Im hoping someone can look over my process and let me know if Im making any errors.

I have set up a 6 point curve for three analytes, the curve ranges from from from 10 ppm to 250 ppm. Each std contains an internal std at 100 ppm.

Using chemstation I added each level of the curve as normal, I selected the istd peak and labelled it as the istd and entered in the amount 100 ppm.

When I prep samples I have been spiking each sample with 100 ppm of the istd.

My first question I have is inragrd to my dilutions. Due to the concentration of the three analytes I have to run two dilutions for each sample.

The sample is first mixed with 20ml of solvent. this mixture is injected for the first run.
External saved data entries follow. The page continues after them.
Lemma insert_desc_hd (x y : A) (l : list A) :
  key x <= key y ->
  HdRel (key_ge key) y l -> HdRel (key_ge key) y (insert_desc key x l).
Proof.
  intros Hxy Hl.
  destruct l as [|z l]; simpl.
  - constructor. exact Hxy.
  - destruct (Qle_bool (key z) (key x)).
    + constructor. exact Hxy.
    + constructor. inversion Hl; assumption.
Qed.

Lemma insert_desc_sorted (x : A) (l : list A) :
  Sorted (key_ge key) l -> Sorted (key_ge key) (insert_desc key x l).
Proof.
  induction l as [|y l IH]; simpl; intros Hs.
  - repeat constructor.
  - destruct (Qle_bool (key y) (key x)) eqn:E.
    + constructor; [exact Hs|].
      constructor. apply Qle_bool_iff; exact E.
    + inversion Hs as [|? ? Hs' Hhd]; subst.
      constructor; [apply IH; exact Hs'|].
      apply insert_desc_hd; [|exact Hhd].
      destruct (Qlt_le_dec (key x) (key y)) as [Hlt|Hle].
      * apply Qlt_le_weak; exact Hlt.
      * apply Qle_bool_iff in Hle. congruence.
Qed.

Lemma sort_desc_sorted (l : list A) : Sorted (key_ge key) (sort_desc key l).
Proof.
  induction l as [|x l IH]; simpl.
  - constructor.
  - apply insert_desc_sorted, IH.
Qed.

(** an element is inserted behind the elements with a strictly greater
    key only, so it stays ahead of every element with its own key *)
Lemma insert_desc_stable (q : Q) (x : A) (l : list A) :
  with_key key q (insert_desc key x l) = with_key key q (x :: l).
Proof.
  unfold with_key.
  induction l as [|y l IH]; simpl.
  - reflexivity.
  - destruct (Qle_bool (key y) (key x)) eqn:E; simpl.
    + reflexivity.
    + rewrite IH. simpl.
      destruct (Qeq_bool (key y) q) eqn:Ey;
        destruct (Qeq_bool (key x) q) eqn:Ex; try reflexivity.
      exfalso.
      apply Qeq_bool_iff in Ey. apply Qeq_bool_iff in Ex.
      assert (Hle : key y <= key x) by (rewrite Ey, Ex; apply Qle_refl).
      apply Qle_bool_iff in Hle. congruence.
Qed.

Lemma sort_desc_stable (q : Q) (l : list A) :
  with_key key q (sort_desc key l) = with_key key q l.
Proof.
  induction l as [|x l IH]; simpl.
  - reflexivity.
  - rewrite insert_desc_stable. unfold with_key in *. simpl.
    rewrite IH. reflexivity.
Qed.

(** the sort of a list of [k] elements, [k] being min(n, len) *)
Lemma sort_desc_python_sorted (built : list A) (n : Z) (len : nat) :
  Z.of_nat (List.length built) = Z.min n (Z.of_nat len) ->
  python_sorted key built (sort_desc key built) n len.
Proof.
  intros Hlen. unfold python_sorted.
  rewrite sort_desc_length.
  repeat split.
  - apply sort_desc_perm.
  - apply sort_desc_sorted.
  - intros q. apply sort_desc_stable.
  - exact Hlen.
  - lia.
Qed.

End SortDescFacts.

(** ** Sampling rows *)

Lemma take_rows_ok {A : Type} (rows : list A) (ps : list nat) :
  Forall (fun p => (p < List.length rows)%nat) ps ->
  exists rs, take_rows rows ps = Ok rs.
Proof.
  induction 1 as [|p ps Hp _ IH]; simpl.
  - eexists; reflexivity.
  - destruct (nth_error rows p) as [r|] eqn:E.
    + destruct IH as [rs ->]. eexists; reflexivity.
    + apply nth_error_None in E. lia.
Qed.

Lemma take_rows_spec {A : Type} (rows : list A) (ps : list nat) (rs : list A) :
  take_rows rows ps = Ok rs ->
  List.length rs = List.length ps /\ Forall (fun r => In r rows) rs.
Proof.
  revert rs.
  induction ps as [|p ps IH]; simpl; intros rs H.
  - inversion H; subst. split; [reflexivity | constructor].
  - destruct (nth_error rows p) as [r|] eqn:E; [|discriminate].
    destruct (take_rows rows ps) as [rs'|]; [|discriminate].
    inversion H; subst.
    destruct (IH rs' eq_refl) as [Hlen Hin].
    split; [simpl; congruence|].
    constructor; [eapply nth_error_In; exact E | exact Hin].
Qed.

(** [df.sample(k)] with [0 <= k <= len(df)] returns [k] rows of the frame *)
Lemma df_sample_ok (G : RandomState) {A : Type} (rows : list A) (k : Z)
    (s : rng G) :
  (0 <= k <= Z.of_nat (List.length rows))%Z ->
  exists rs s', df_sample G rows k s = (Ok rs, s') /\
                List.length rs = Z.to_nat k /\
                Forall (fun r => In r rows) rs.
Proof.
  intros Hk. unfold df_sample.
  destruct (Z.ltb_spec k 0); [lia|].
  destruct (Z.ltb_spec (Z.of_nat (List.length rows)) k); [lia|].
  assert (Hle : (Z.to_nat k <= List.length rows)%nat) by lia.
  pose proof (sample_positions_length G _ _ s Hle) as Hlen.
  pose proof (sample_positions_lt G _ _ s Hle) as Hlt.
  destruct (sample_positions G (List.length rows) (Z.to_nat k) s) as [ps s'].
  simpl in Hlen, Hlt.
  destruct (take_rows_ok rows ps Hlt) as [rs Hrs].
  exists rs, s'. rewrite Hrs.
  destruct (take_rows_spec rows ps rs Hrs) as [H1 H2].
  repeat split; [congruence | exact H2].
Qed.

Lemma df_sample_spec (G : RandomState) {A : Type} (rows rs : list A) (k : Z)
    (s s' : rng G) :
  df_sample G rows k s = (Ok rs, s') ->
  (0 <= k <= Z.of_nat (List.length rows))%Z /\ List.length rs = Z.to_nat k.
Proof.
  unfold df_sample. intros H.
  destruct (Z.ltb_spec k 0); [discriminate|].
  destruct (Z.ltb_spec (Z.of_nat (List.length rows)) k); [discriminate|].
  split; [lia|].
  assert (Hle : (Z.to_nat k <= List.length rows)%nat) by lia.
  pose proof (sample_positions_length G _ _ s Hle) as Hlen.
  destruct (sample_positions G (List.length rows) (Z.to_nat k) s) as [ps s1].
  simpl in Hlen. injection H as Hrs _.
  destruct (take_rows_spec rows ps rs Hrs) as [Hrows _]. congruence.
Qed.

(** ** The generator [Lcg] meets the contract *)

Lemma lcg_step_range (s : Z) : (0 <= Lcg.step s < 65536)%Z.
Proof. unfold Lcg.step, Lcg.modulus. apply Z.mod_pos_bound. lia. Qed.

Lemma lcg_draw_unit_ge (s : Z) : 0 <= fst (Lcg.draw_unit s).
Proof.
  unfold Lcg.draw_unit; simpl. unfold Qle; simpl.
  pose proof (lcg_step_range s).
  assert (0 <= Lcg.step s / 16384)%Z by (apply Z.div_pos; lia). lia.
Qed.

Lemma lcg_draw_unit_lt (s : Z) : fst (Lcg.draw_unit s) < 1.
Proof.
  unfold Lcg.draw_unit; simpl. unfold Qlt; simpl.
  pose proof (lcg_step_range s).
  assert (Lcg.step s / 16384 < 4)%Z by (apply Z.div_lt_upper_bound; lia). lia.
Qed.

Lemma lcg_draw_below_lt (k : nat) (s : Z) :
  (0 < k)%nat -> (fst (Lcg.draw_below k s) < k)%nat.
Proof.
  intros Hk. unfold Lcg.draw_below; simpl.
  pose proof (Z.mod_pos_bound (Lcg.step s / 256) (Z.of_nat k)). lia.
Qed.

Lemma lcg_rotate_perm {A : Type} (a : nat) (l : list A) :
  Permutation (Lcg.rotate a l) l.
Proof.
  unfold Lcg.rotate.
  eapply perm_trans; [apply Permutation_app_comm|].
  rewrite firstn_skipn. apply Permutation_refl.
Qed.

Lemma lcg_draw_positions_length (len k : nat) (s : Z) :
  (k <= len)%nat -> List.length (fst (Lcg.draw_positions len k s)) = k.
Proof.
  intros Hk. unfold Lcg.draw_positions.
  destruct (Lcg.draw_below len s) as [start s']. simpl.
  apply firstn_length_le.
  rewrite (Permutation_length (lcg_rotate_perm start (seq 0 len))).
  rewrite length_seq. exact Hk.
Qed.

Lemma lcg_draw_positions_lt (len k : nat) (s : Z) :
  (k <= len)%nat ->
  Forall (fun p => (p < len)%nat) (fst (Lcg.draw_positions len k s)).
Proof.
  intros _. unfold Lcg.draw_positions.
  destruct (Lcg.draw_below len s) as [start s']. simpl.
  apply Forall_forall. intros p Hp.
  apply firstn_incl in Hp.
  apply (Permutation_in _ (lcg_rotate_perm start (seq 0 len))) in Hp.
  apply in_seq in Hp. lia.
Qed.

Lemma lcg_draw_positions_NoDup (len k : nat) (s : Z) :
  (k <= len)%nat -> NoDup (fst (Lcg.draw_positions len k s)).
Proof.
  intros _. unfold Lcg.draw_positions.
  destruct (Lcg.draw_below len s) as [start s']. simpl.
  apply firstn_NoDup.
  apply (Permutation_NoDup
           (Permutation_sym (lcg_rotate_perm start (seq 0 len)))).
  apply seq_NoDup.
Qed.

Definition lcg : RandomState :=
  {| rng := Z;
     mt19937_seed := Lcg.seed;
     random_sample := Lcg.draw_unit;
     random_sample_ge := lcg_draw_unit_ge;
     random_sample_lt := lcg_draw_unit_lt;
     choice_index := Lcg.draw_below;
     choice_index_lt := lcg_draw_below_lt;
     sample_positions := Lcg.draw_positions;
     sample_positions_length := lcg_draw_positions_length;
     sample_positions_lt := lcg_draw_positions_lt;
     sample_positions_NoDup := lcg_draw_positions_NoDup |}.

(** ** The generator of numpy meets the contract *)

Lemma word32_range (z : Z) : (0 <= Mt19937.word32 z < 2 ^ 32)%Z.
Proof.
  unfold Mt19937.word32. rewrite Z.land_ones by lia.
  apply Z.mod_pos_bound. lia.
Qed.

Lemma next_uint32_range (st : Mt19937.state) :
  (0 <= fst (Mt19937.next_uint32 st) < 2 ^ 32)%Z.
Proof. unfold Mt19937.next_uint32. simpl. apply word32_range. Qed.

Lemma next_double_range (st : Mt19937.state) :
  0 <= fst (Mt19937.next_double st) /\ fst (Mt19937.next_double st) < 1.
Proof.
  unfold Mt19937.next_double.
  pose proof (next_uint32_range st) as H1.
  destruct (Mt19937.next_uint32 st) as [w1 st1]. simpl in H1.
  pose proof (next_uint32_range st1) as H2.
  destruct (Mt19937.next_uint32 st1) as [w2 st2]. simpl in H2.
  simpl. rewrite !Z.shiftr_div_pow2 by lia.
  assert (Ha : (0 <= w1 / 2 ^ 5 < 2 ^ 27)%Z).
  { split; [apply Z.div_pos; lia | apply Z.div_lt_upper_bound; lia]. }
  assert (Hb : (0 <= w2 / 2 ^ 6 < 2 ^ 26)%Z).
  { split; [apply Z.div_pos; lia | apply Z.div_lt_upper_bound; lia]. }
  unfold Qle, Qlt. simpl. split; lia.
Qed.

Lemma interval_loop_range (fuel : nat) (max mask : Z) (st : Mt19937.state) :
  (0 <= max)%Z ->
  (0 <= fst (Mt19937.interval_loop fuel max mask st) <= max)%Z.
Proof.
  intros Hmax. revert st.
  induction fuel as [|fuel IH]; intros st;
    unfold Mt19937.interval_loop; fold Mt19937.interval_loop;
    pose proof (next_uint32_range st) as Hw;
    destruct (Mt19937.next_uint32 st) as [w st']; cbv zeta;
    unfold fst in Hw;
    destruct (Z.leb_spec (Z.land w mask) max) as [Hle|Hgt].
  - unfold fst. split; [apply Z.land_nonneg; lia | exact Hle].
  - unfold fst. lia.
  - unfold fst. split; [apply Z.land_nonneg; lia | exact Hle].
  - apply IH.
Qed.

Lemma random_interval_range (max : Z) (st : Mt19937.state) :
  (0 <= max)%Z -> (0 <= fst (Mt19937.random_interval max st) <= max)%Z.
Proof.
  intros Hmax. unfold Mt19937.random_interval.
  destruct (Z.eqb_spec max 0); [simpl; lia|].
  apply interval_loop_range, Hmax.
Qed.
For the second run I make a 1:20 dilution from the 20mls. (950 ul of solvent, 50ul sample)

When spiking either the first dilution or second what is the most straight forward way to account for any additional dilution caused by adding the istd?

For instance if I were add 100ul of istd to my 1:20 dilution how is that extra volume accounted for? What I have been doing is adding 900ul solvent, 50 ul of istd, and 50ul of sample, this way my sample is still a 1:20 dilution as the total volume is the same as it would be if I used 50ul of sample into 950ul of solvent.
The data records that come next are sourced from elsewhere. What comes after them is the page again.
(** C10: whatever the five samples and the percentile asked for, the
    estimator returns 0: with five observations the markers have not been
    set up yet (that happens on the sixth), the branch for fewer than five
    is not taken, and the marker [q[2]] still holds its zero value. *)
Theorem C10_five_samples_give_zero (p a b c d e : float) :
  FastPercentile p [a; b; c; d; e] = Some 0%float.
Proof.
  unfold FastPercentile. rewrite priming by (simpl; lia). reflexivity.
Qed.

(** C4, as the code has it: over an empty window the exact percentile
    aggregator returns exactly 0.0 for every percentile; the average
    reducers of [reduce.go] and [aggregate.go] have no guard and divide
    0.0 by 0.0, which is a NaN. *)
Theorem C4_empty_window (p : float) :
  Aggregate.Aggregate p [] = Some 0%float /\
  is_nan (Avg []) = true /\
  is_nan (Aggregate.avg []) = true.
Proof. repeat split. Qed.

(** C4 as stated fails for the average: over the empty window it is a NaN,
    which is not 0.0 by any comparison; the percentile reducer of
    [reduce.go] reads the empty slice at index -1. *)
Lemma C4_counterexample :
  is_nan (Avg []) = true /\ (Avg [] =? 0)%float = false /\ Avg [] <> 0%float /\
  Percentile 50 [] = None.
Proof.
  repeat split. intros H.
  assert (E : is_nan (Avg []) = is_nan 0%float) by (rewrite H; reflexivity).
  vm_compute in E. discriminate.
Qed.

(** The aggregator sees its window through the sorted samples only. *)
Lemma Aggregate_perm (p : float) (it ref : list float) :
  (2 <= length ref)%nat -> Permutation it ref ->
  allNotNaN ref -> Forall (fun x => (x =? 0)%float = false) ref ->
  Aggregate.Aggregate p it = Aggregate.Aggregate p ref.
Proof.
  intros Hlen HP Hn Hz. unfold Aggregate.Aggregate.
  pose proof (Permutation_length HP) as HL.
  replace (len it) with (len ref) by (unfold len; rewrite HL; reflexivity).
  destruct (len ref <? 1) eqn:E1; [reflexivity |].
  destruct (len ref <? 2) eqn:E2; [unfold len in E2; lia |].
  rewrite (SortFacts.sort_Float64s_unique it ref HP Hn Hz). reflexivity.
Qed.

Lemma upto_100_numbers :
  allNotNaN (upto 100) /\ Forall (fun x => (x =? 0)%float = false) (upto 100).
Proof.
  split; apply Forall_forall; intros x Hx.
  - assert (H : forallb (fun x => negb (is_nan x)) (upto 100) = true)
      by (vm_compute; reflexivity).
    rewrite forallb_forall in H. apply H in Hx.
    unfold notNaN. destruct (is_nan x); [discriminate | reflexivity].
  - assert (H : forallb (fun x => negb (x =? 0)%float) (upto 100) = true)
      by (vm_compute; reflexivity).
    rewrite forallb_forall in H. apply H in Hx.
    destruct (x =? 0)%float; [discriminate | reflexivity].
Qed.

(** C5: over a window that holds exactly the hundred samples 1..100, in
    whatever order it replays them, the exact percentile aggregator gives
    20 for the 20th percentile, 50 for the 50th, 99 for the 99th, and for
    the 99.9th the binary64 number 99.9, which is also what
    0.1 * 99 + 0.9 * 100 evaluates to. *)
Theorem C5_percentiles_of_1_to_100 (it : list float) :
  Permutation it (upto 100) ->
  Aggregate.Aggregate 20 it = Some 20%float /\
  Aggregate.Aggregate 50 it = Some 50%float /\
  Aggregate.Aggregate 99 it = Some 99%float /\
  Aggregate.Aggregate 99.9 it = Some 99.9%float /\
  (0.1 * 99 + 0.9 * 100)%float = 99.9%float.
Proof.
  intros HP. destruct upto_100_numbers as (Hn & Hz).
  assert (Hlen : (2 <= length (upto 100))%nat)
    by (unfold upto; rewrite length_map, length_seq; lia).
  rewrite !(fun p => Aggregate_perm p it (upto 100) Hlen HP Hn Hz).
  repeat split; vm_compute; reflexivity.
Qed.

(** The window of the aggregator's own test: a point window of a hundred
    slots fed 1..100 in turn. The later variant replays 100 first, its
    cursor moves before it writes; [point.go] replays them as fed. *)
Lemma hundred_fed :
  option_map PointWin.Iterate'
    (w <- PointWin.NewPointWindow' 100 ;; PointWin.feedUpTo 100 w)
  = Some (100%float :: upto 99) /\
  option_map PointWin.Iterate
    (w <- PointWin.NewPointWindow 100 ;; PointWin.appendUpTo 100 w)
  = Some (upto 100).
Proof. split; vm_compute; reflexivity. Qed.

Lemma C5_percentiles_of_1_to_100_witness :
  Aggregate.Aggregate 20 (100%float :: upto 99) = Some 20%float /\
  Aggregate.Aggregate 50 (100%float :: upto 99) = Some 50%float /\
  Aggregate.Aggregate 99 (100%float :: upto 99) = Some 99%float /\
  Aggregate.Aggregate 99.9 (100%float :: upto 99) = Some 99.9%float /\
  (0.1 * 99 + 0.9 * 100)%float = 99.9%float.
Proof.
  apply (C5_percentiles_of_1_to_100 (100%float :: upto 99)).
  change (upto 100) with (upto 99 ++ [100%float]).
  apply Permutation_cons_append.
Defined.

(** C6 as stated fails with no sample: the estimator sorts the empty
    priming buffer and reads its last element, at index -1. It also fails
    when a sample is a NaN, which no comparison orders: of 3, NaN, 1 the
    sweeps move nothing and the estimator returns 1. *)
Lemma C6_counterexample :
  FastPercentile 50 [] = None /\
  index (bubbleSort (@nil float)) (sub64 (len (@nil float)) 1) = None /\
  FastPercentile 50 [3; nan; 1]%float = Some 1%float /\
  (1 <? 3)%float = true.
Proof. repeat split. Qed.

Lemma index_last {A : Type} (s : list A) (m : A) :
  len (s ++ [m]) < 2 ^ 63 ->
  index (s ++ [m]) (sub64 (len (s ++ [m])) 1) = Some m.
Proof.
  unfold len, sub64. rewrite length_app. cbn [length]. intros H.
  rewrite TimeWinFacts.wrap64_small by lia.
  unfold index. destruct (_ <? 0) eqn:E; [apply Z.ltb_lt in E; lia |].
  replace (Z.to_nat (Z.of_nat (length s + 1) - 1)) with (length s) by lia.
  rewrite nth_error_app2 by lia. rewrite Nat.sub_diag. reflexivity.
Qed.

(** The last element of a sorted slice without NaN is its maximum. *)
Lemma bubbleSort_last_max (it : list float) :
  it <> [] -> allNotNaN it ->
  exists s m, bubbleSort it = s ++ [m] /\ In m it /\ Forall (fun y => fle y m) it.
Proof.
  intros Hne Hn.
  pose proof (bubbleSort_perm it) as HP.
  pose proof (bubbleSort_sorted it Hn) as HS.
  destruct (exists_last (l := bubbleSort it)) as (s & m & E).
  { intros E. rewrite E in HP. apply Permutation_nil in HP. contradiction. }
  exists s, m. split; [exact E |].
  rewrite E in HP, HS.
  assert (Hm : In m it).
  { apply (Permutation_in m HP). apply in_or_app. right. left. reflexivity. }
  split; [exact Hm |].
  apply Forall_forall. intros y Hy.
  apply (Permutation_in y (Permutation_sym HP)) in Hy.
  apply in_app_or in Hy. destruct Hy as [Hy | [<- | []]].
  - pose proof (sorted_last s m HS) as Hl. rewrite Forall_forall in Hl. auto.
  - apply fle_refl. unfold allNotNaN in Hn. rewrite Forall_forall in Hn. auto.
Qed.

(** C6, as the code has it: the exact percentile aggregator over one
    sample returns that sample; the streaming estimator fed at least one
    and fewer than five samples, none of them a NaN, returns the largest
    of them. *)
Theorem C6_sparse_windows (p x : float) (it : list float) :
  (1 <= length it < 5)%nat ->
  allNotNaN it ->
  Aggregate.Aggregate p [x] = Some x /\
  exists m, FastPercentile p it = Some m /\
            In m it /\ Forall (fun y => fle y m) it.
Proof.
  intros Hlen Hn. split; [reflexivity |].
  destruct (bubbleSort_last_max it) as (s & m & E & Hm & Hmax); [| exact Hn |].
  { intros ->. simpl in Hlen. lia. }
  exists m. split; [| split; assumption].
  unfold FastPercentile. rewrite priming by lia.
  unfold primed; cbn [observations initalObservations].
  destruct (Z.of_nat (length it) <? 5) eqn:E5; [| lia].
  rewrite E. apply index_last.
  rewrite <- E. unfold len.
  rewrite (Permutation_length (bubbleSort_perm it)). lia.
Qed.

Lemma C6_sparse_windows_witness :
  Aggregate.Aggregate 99.9 [7%float] = Some 7%float /\
  exists m, FastPercentile 50 [1; 5; 3]%float = Some m /\
            In m [1; 5; 3]%float /\ Forall (fun y => fle y m) [1; 5; 3]%float.
Proof.
  apply (C6_sparse_windows 50 7%float [1; 5; 3]%float).
  - simpl. lia.
  - repeat constructor.
Defined.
For the sample that is not further diluted though I still have to "spike" it with 50ul the istd, am I correct that the addition of the istd would technically be a dilution, albeit a small one?

Second Question

Would it be ok to dissolve my istd in the extraction solvent, rather than spiking each sample? If I were to do that and used the same spiked solution to make my 1:20 dilution should still be at the same 100ppm concentration.

third question

When using chemstation and quantifying based on an istd what happens if the technician prepping the sample is slightly off with either the spiking, or if in the original solvent slightly over or under the desired volume? On the chromatogram that prints out the ISTD always says 100 ppm as that is the quantity entered in the curve, but what would happen if a syringe was off and only 50ppm of teh istd was actually put in the sample?

Thank you in advance for your help, it is very important that I use best practices and fully understand the rationale and any possible errors that may occur.

my curve is below

At one point you make it sound like your sample is soluble in your solvent and then later you talk about an "extraction solvent". Which is it?

If your sample is really "dilute and shoot", I would mix my internal standard in the diluent at the correct concentration. Then, it's pretty much not going to change.

First dilution (say you make your IS at 100 ppm in the dilution solvent):

1:20
[IS] = 19*100/20 = 95 ppm

For the second dilution (50 µL to 1,000 µL)

[IS] = (50*95 + 950*100)/1,000 = 99.8 ppm (more or less 100 ppm)

In this situation, you can truly make it the same across all dilutions if you add it to your sample at 100 ppm. Then, no matter how many dilutions you make, it will always be 100 ppm. This will only work if it's truly, "dilute and shoot". If it's an extraction, completely different ballgame. Please clarify, is it an extraction or dilute and shoot?

I don't run much automated with the Agilent Chemstation so I'm not well versed on how that part of the software works.

The sample is is extracted with solvent in a sonicator, or using the soxhlet method.
The solvent from the extract is the first gc run. The second run is is a 1:20 dilution. 50ul of extract to 950 ul of solvent.

Generally, the more information you can give about what you are actually trying to accomplish, the better we will be able to help you with your problem. There are a lot of experience folks who offer good advice on this forum. Chances are quite good that someone has actually done what you're trying to do and they can save you a lot of time.

What is the nature of your sample (synthetic polymer, natural product, etc.)? How long do you carry out the soxhlet extraction? Are there any other cleanup steps after the extraction? What are your analytes?